The Bear Seamount is a guyot or flat-topped underwater volcano in the Atlantic Ocean. It is the oldest of the New England Seamounts, which was active more than 100 million years ago. It was formed when the North American Plate moved over the New England hotspot. It is located inside the Northeast Canyons and Seamounts Marine National Monument, which was proclaimed by President of the United States Barack Obama to protect the seamount's biodiversity.

==Formation==
The Bear Seamount is the first guyot in a chain of about 30 extinct volcanoes extending in a straight line south-eastwards from the edge of the continental shelf near Woods Hole, Massachusetts to north-east of Bermuda. These seamounts resulted from the movement of a mantle plume hotspot. This hotspot is now under the Great Meteor Seamount. The chain rises about 4000 m above the surrounding Sohm Abyssal Plain. Over time they have been eroded and have developed flat table-like summits surrounded by slopes with an inclination of about 20°. The currents in the vicinity of the Bear Seamount include the warm water Gulf Stream flowing towards the north east, the deep boundary current flowing along the continental shelf towards the south west, and the deep, icy cold Arctic bottom water that flows past the lower flanks of the chain.

Bear Seamount rises approximately 2000 to 3000 m above the surrounding seabed and the roughly flat summit is about 1100 m below the surface of the sea. The top is covered by a deep layer of sediment through which basaltic rocks and erratic boulders protrude. Much of this material has fallen from above, probably from icebergs that drifted southwards during the Pleistocene.

==Biodiversity==
Because little was known about the biodiversity of the New England Seamount Chain, an expedition was mounted in 2000. The NOAA National Marine Fisheries Service deep water research vessel R/V Delaware II made 20 exploratory trawls in the vicinity of Bear Seamount and around 274 species were collected. These included 115 species of fish, some of which were rare or had not been recorded in the western North Atlantic before. The roundnose grenadier (Coryphaenoides rupestris) and the onion-eye grenadier (Macrourus berglax) were the only fish species of potential commercial importance – they were caught in mid-water at depths of between 1100 and 1800 m and were up to a metre in length. A common but much smaller fish was Aldrovandia phalacra.

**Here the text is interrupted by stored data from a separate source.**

(* ===== verification/RedisLegacy.v ===== *)
(** * Conversion of a legacy Redis inventory

    Versions before the decomposed form kept the inventory as one text.  Every
    replica converts it when it starts.  The conversions of any number of
    replicas, interleaved in any order, interrupted anywhere and resumed any
    number of times, list exactly the entries of the text; a text that fails
    its integrity check is never imported.  The theorems do not rely on the
    lock that orders the conversions. *)

From S2P Require Import Prelude GoStrings GoTime X509 Inventory Storage Concurrent Records InventorySpec Numbered BulkImport Redis RedisSpec.

(** ** The tables *)

Definition redis_content (s : Redis) : tables := (r_entries s, r_serial s, r_subject s).

Lemma hset_content ts : forall s,
  redis_content (fold_left hset_tuple ts s) = fold_left table_set ts (redis_content s).
Proof. induction ts as [|[[[[n serial] v] subject] json] ts IH]; intros s; [done|]. cbn [fold_left]. apply IH. Qed.

Lemma hset_all_rest ts s :
  let s' := fold_left hset_tuple ts s in
  r_head s' = r_head s /\ r_marker s' = r_marker s /\ r_hmacKey s' = r_hmacKey s.
Proof.
  revert s. induction ts as [|[[[[n serial] v] subject] json] ts IH]; intros s; [done|]. cbn [fold_left].
  destruct (IH (hset_tuple s (n, serial, v, subject, json))) as (-> & -> & ->). done.
Qed.

(** A store whose tables are those of an import lists its records. *)
Lemma content_indexed recs n s :
  redis_content s = import_tables recs n ->
  redis_view s = map cr_entry (take n recs) /\
  indexed (redis_map s) (r_serial s) (r_subject s) (Some (Z.of_nat n)).
Proof.
  intros Hc. pose proof (import_view recs n) as Hv. pose proof (import_indexed recs n) as Hi.
  rewrite <- Hc in Hv, Hi. done.
Qed.

(** ** Replacing, run alone *)

(** The store [s] with the first [n] records in the place of what it lists. *)
Definition wiped (s : Redis) : Redis := put_subject ∅ (put_serial ∅ (put_entries ∅ s)).
Definition import_of (recs : list CertRecord) (n : nat) (s : Redis) : Redis :=
  fold_left hset_tuple (tuples_from (duplicateSerials recs) 1 (take n recs)) (wiped s).

Lemma import_content recs n s : redis_content (import_of recs n s) = import_tables recs n.
Proof. apply hset_content. Qed.

Lemma import_whole recs s : import_of recs (length recs) s = fold_left hset_tuple (tuples_from (duplicateSerials recs) 1 recs) (wiped s).
Proof. unfold import_of. by rewrite firstn_all. Qed.

Definition put_all (seq : Z) (dups : list string) (n : Z) (l : list CertRecord) (s : Redis) : Redis :=
  put_seq (Some seq) (fold_left hset_tuple (tuples_from dups n l) s).

Lemma hset_tuples_seq ts : forall s x,
  fold_left hset_tuple ts (put_seq x s) = put_seq x (fold_left hset_tuple ts s).
Proof. induction ts as [|[[[[n serial] v] subject] json] ts IH]; intros s x; [done|].
  cbn [fold_left]. rewrite <- IH. done.
Qed.

Lemma hset_tuples_marker ts s : r_marker (fold_left hset_tuple ts s) = r_marker s.
Proof. revert s. induction ts as [|[[[[n serial] v] subject] json] ts IH]; intros s; [done|]. cbn [fold_left]. by rewrite IH. Qed.

Lemma batches_run dups guard batches : forall written s,
  seq_value s = written -> marker_conflicts guard s = false ->
  run_prog (replace_batches dups guard batches written) s =
    (Ok false, match batches with
               | [] => s
               | _ => put_all (written + Z.of_nat (length (concat batches))) dups (written + 1) (concat batches) s
               end).
Proof.
  induction batches as [|batch batches IH]; intros written s Hseq Hg; [done|].
  cbn [replace_batches]. rewrite run_mbind. cbn [runInvScript request run_prog]. unfold redisReplaceBatchLua.
  rewrite Hseq, Z.eqb_refl, Hg. cbn [negb orb]. cbn beta iota.
  set (next := written + Z.of_nat (length batch)). set (s1 := put_seq _ _).
  assert (marker_conflicts guard s1 = false) as Hg1.
  { rewrite <- Hg. unfold marker_conflicts, s1. cbn [r_marker put_seq]. by rewrite hset_tuples_marker. }
  rewrite (IH next s1 eq_refl Hg1). f_equal. cbn [concat]. rewrite length_app.
  destruct batches as [|b' bs]; cbn [concat length].
  - unfold s1, put_all, next. rewrite app_nil_r. do 2 f_equal. lia.
  - unfold s1, put_all. rewrite hset_tuples_seq, (tuples_app dups (written + 1) batch), fold_left_app.
    replace (next + 1) with (written + 1 + Z.of_nat (length batch)) by (unfold next; lia).
    replace (next + Z.of_nat (length (b' ++ concat bs))) with
      (written + Z.of_nat (length batch + length (b' ++ concat bs))) by (unfold next; lia). done.
Qed.

(** What a replacement leaves. *)
Definition replaced (now : Z) (recs : list CertRecord) (dropHead : bool) (s : Redis) : Redis :=
  let s := put_marker (Some (now, "")) (put_seq (Some (Z.of_nat (length recs))) (import_of recs (length recs) s)) in
  if dropHead then put_head None s else s.

Lemma replace_run now recs guard dropHead s :
  marker_conflicts guard s = false ->
  run_prog (redis_replaceInventoryOnce now recs guard dropHead) s = (Ok false, replaced now recs dropHead s).
Proof.
  intros Hg. unfold redis_replaceInventoryOnce. rewrite run_mbind. cbn [redis_read request run_prog].
  rewrite run_mbind. cbn [runInvScript request run_prog]. unfold redisReplaceWipeLua. rewrite Z.eqb_refl, Hg.
  cbn [negb orb]. cbn beta iota. change (put_subject ∅ (put_serial ∅ (put_entries ∅ s))) with (wiped s).
  rewrite run_mbind, batches_run by done.
  set (s1 := match _ with [] => _ | _ => _ end).
  assert (s1 = put_seq (Some (Z.of_nat (length recs))) (import_of recs (length recs) s)) as Es.
  { unfold s1. pose proof (chunks_concat redisImportBatch (length recs) recs) as Hc.
    destruct (chunks _ _ recs) as [|c cs].
    - destruct recs; [done|]. cbn in Hc. unfold redisImportBatch in Hc. by rewrite <- Hc by lia.
    - rewrite Hc by (unfold redisImportBatch; lia). unfold put_all. by rewrite hset_tuples_seq, import_whole. }
  assert (marker_conflicts guard s1 = false) as Hg1.
  { rewrite Es, <- Hg. unfold marker_conflicts. cbn [r_marker put_seq]. unfold import_of. by rewrite hset_tuples_marker. }
  cbn beta iota. rewrite run_mbind. cbn [runInvScript request run_prog]. unfold redisReplaceFinishLua.
  assert (seq_value s1 = Z.of_nat (length recs)) as -> by (by rewrite Es).
  rewrite Z.eqb_refl, Hg1. cbn [negb orb]. cbn beta iota. rewrite Es. done.
Qed.

Lemma replaced_indexed now recs dropHead s :
  let s' := replaced now recs dropHead s in
  redis_view s' = map cr_entry recs /\ indexed (redis_map s') (r_serial s') (r_subject s') (r_seq s') /\
  r_head s' = if dropHead then None else r_head s.
Proof.
  destruct (content_indexed recs (length recs) _ (import_content recs (length recs) s)) as [Hv Hi].
  rewrite firstn_all in Hv. pose proof (hset_all_rest (tuples_from (duplicateSerials recs) 1 (take (length recs) recs)) (wiped s)) as [Hh _].
  unfold replaced. by destruct dropHead.
Qed.

(** A replacement through the blob interface, run alone: a text with a
    malformed line or a serial twice is refused and nothing changes; any other
    text is listed, entry by entry, with exact indices. *)
Theorem redis_putInventory_refines clock data s :
  match importable_text data with
  | Err e => run_prog (redis_putInventory clock data) s = (Err e, s)
  | Ok recs => exists s', run_prog (redis_putInventory clock data) s = (Ok tt, s') /\
      redis_view s' = map cr_entry recs /\
      indexed (redis_map s') (r_serial s') (r_subject s') (r_seq s') /\ r_head s' = r_head s
  end.
Proof.
  unfold redis_putInventory. destruct (importable_text data) as [recs|e]; [|done].
  exists (replaced (clock 15%nat) recs false s). unfold redisMaxRetries. cbn [put_attempts].
  rewrite run_mbind, replace_run by done. split; [done|]. apply replaced_indexed.
Qed.

(** ** Any number of conversions *)

Section Legacy.
(** The text and the records it lists, the time of its last write, and the
    stored integrity value and key. *)
Context (blob : string) (recs : list CertRecord) (mtime : Z) (head0 key0 : option string).
Context (Hblob : blob <> "") (Hparse : parseInventoryRecords blob = Ok recs).

Notation genuine := (legacy_genuine blob head0 key0).

(** The first [n] records are imported. *)
Definition redis_imported (n : nat) (s : Redis) : Prop :=
  redis_content s = import_tables recs n /\ seq_value s = Z.of_nat n.

(** The text still counts; the import may have begun. *)
Record pending (s : Redis) : Prop := Pending {
  pd_marker : r_marker s = Some (mtime, blob);
  pd_head : r_head s = head0;
  pd_key : r_hmacKey s = key0;
  pd_import : exists n, (n <= length recs)%nat /\ redis_imported n s }.

(** The text has been retired. *)
Record converted (s : Redis) : Prop := Converted {
  cv_marker : exists now, r_marker s = Some (now, "");
  cv_head : r_head s = None;
  cv_import : redis_imported (length recs) s }.

Definition legacy_rely (s s' : Redis) : Prop :=
  (pending s -> (genuine = false -> s' = s) /\ (pending s' \/ converted s')) /\
  (converted s -> converted s').
#[global] Instance legacy_rely_preorder : PreOrder legacy_rely.
Proof.
  split; [intros s; split; auto|]. intros a b c [P1 C1] [P2 C2]. split; [|auto].
  intros Ha. destruct (P1 Ha) as [E1 [Hb|Hb]].
  - destruct (P2 Hb) as [E2 Hc]. split; [|done]. intros Hg. by rewrite (E2 Hg), (E1 Hg).
  - split; [|auto]. intros Hg. rewrite (E1 Hg) in Hb. destruct (cv_marker _ Hb) as [now Hm].
    rewrite (pd_marker _ Ha) in Hm. by injection Hm as _ ->.
Qed.

Lemma pending_not_converted s : pending s -> converted s -> False.
Proof.
  intros Hp Hc. destruct (cv_marker _ Hc) as [now Hm]. rewrite (pd_marker _ Hp) in Hm. by injection Hm as _ ->.
Qed.

Definition legacy_guard : redisMarkerGuard := mkGuard mtime (marker_length blob).

Lemma guard_pending s : pending s -> marker_conflicts (Some legacy_guard) s = false.
Proof. intros H. unfold marker_conflicts. rewrite (pd_marker _ H). cbn. by rewrite !Z.eqb_refl. Qed.

Lemma guard_converted s : converted s -> marker_conflicts (Some legacy_guard) s = true.
Proof.
  intros H. destruct (cv_marker _ H) as [now E]. unfold marker_conflicts. rewrite E. cbn.
  assert (marker_length "" =? marker_length blob = false) as ->; [|by rewrite andb_false_r].
  apply Z.eqb_neq. unfold marker_length. destruct blob; [done|]. cbn. lia.
Qed.

(** *** The steps of a replacement *)

(** A conversion that got past the integrity check. *)
Definition cleared (s : Redis) : Prop := (pending s /\ genuine = true) \/ converted s.

Lemma cleared_rely s s' : cleared s -> legacy_rely s s' -> cleared s'.
Proof.
  intros [[Hp Hg]|Hc] [H1 H2]; [|right; auto]. destruct (H1 Hp) as [_ [?|?]]; [by left|by right].
Qed.

Lemma cleared_step s s' : cleared s -> pending s -> pending s' \/ converted s' -> legacy_rely s s'.
Proof.
  intros Hc Hp H. split.
  - intros _. split; [|done]. intros Hg. destruct Hc as [[_ Hg']|Hc]; [congruence|].
    exfalso. by apply (pending_not_converted s).
  - intros Hcv. exfalso. by apply (pending_not_converted s).
Qed.

(** A step either meets a failed guard or finds the text still counting. *)
Lemma guarded_step (seq : Z) (f : script) s :
  cleared s ->
  (forall t, negb (seq_value t =? seq) || marker_conflicts (Some legacy_guard) t = true -> f t = (RedisConflict, t)) ->
  f s = (RedisConflict, s) \/ (pending s /\ seq_value s = seq).
Proof.
  intros Hc Hf. destruct (negb (seq_value s =? seq) || marker_conflicts (Some legacy_guard) s) eqn:E; [left; auto|right].
  apply orb_false_iff in E as [E1 E2]. apply negb_false_iff, Z.eqb_eq in E1. split; [|done].
  destruct Hc as [[Hp _]|Hc]; [done|]. by rewrite guard_converted in E2.
Qed.

Lemma redis_imported_zero s : redis_imported 0 (put_seq (Some 0) (wiped s)).
Proof. split; done. Qed.

Lemma redis_imported_batch n batch s :
  redis_imported n s -> take (n + length batch) recs = take n recs ++ batch -> (n <= length recs)%nat ->
  redis_imported (n + length batch)
    (put_all (Z.of_nat n + Z.of_nat (length batch)) (duplicateSerials recs) (Z.of_nat n + 1) batch s).
Proof.
  intros [Hc _] Ht Hl. split; [|cbn; lia]. rewrite (import_batch recs n batch Ht Hl), <- Hc. apply hset_content.
Qed.

Lemma pending_wipe s : pending s -> pending (put_seq (Some 0) (wiped s)).
Proof. intros [M H Kk _]. split; [done..|]. exists 0%nat. split; [lia|]. apply redis_imported_zero. Qed.

Lemma pending_batch n batch s :
  pending s -> seq_value s = Z.of_nat n -> (n + length batch <= length recs)%nat ->
  take (n + length batch) recs = take n recs ++ batch ->
  pending (put_all (Z.of_nat n + Z.of_nat (length batch)) (duplicateSerials recs) (Z.of_nat n + 1) batch s).
Proof.
  intros [M H Kk (n' & Hn' & Hi)] Hseq Hle Ht.
  assert (n' = n) as -> by (destruct Hi as [_ Hi]; lia).
  destruct (hset_all_rest (tuples_from (duplicateSerials recs) (Z.of_nat n + 1) batch) s) as (E1 & E2 & E3).
  split; [unfold put_all; cbn [r_marker r_head r_hmacKey put_seq]; congruence..|]. exists (n + length batch)%nat. split; [done|].
  by apply redis_imported_batch; [|done|lia].
Qed.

Twenty-six species of cephalopods were collected including squid such as Mastigoteuthis agassizii and Mastigoteuthis magna. Other invertebrates caught by trawls dragged along the seamount surface included 46 species of crustacean such as the prawns Sergestes spp. and Acanthephyra spp., and the shrimp Pasiphaea spp. Also present was the bank-forming deepwater coral Lophelia pertusa, which supported a community of worms, hydroids and other corals. Brittle stars, especially Ophiomusium lymani, were numerous as were the sea urchin Echinus affinis, the sea star Neomorphaster forcipatus, mysids and various scyphozoans.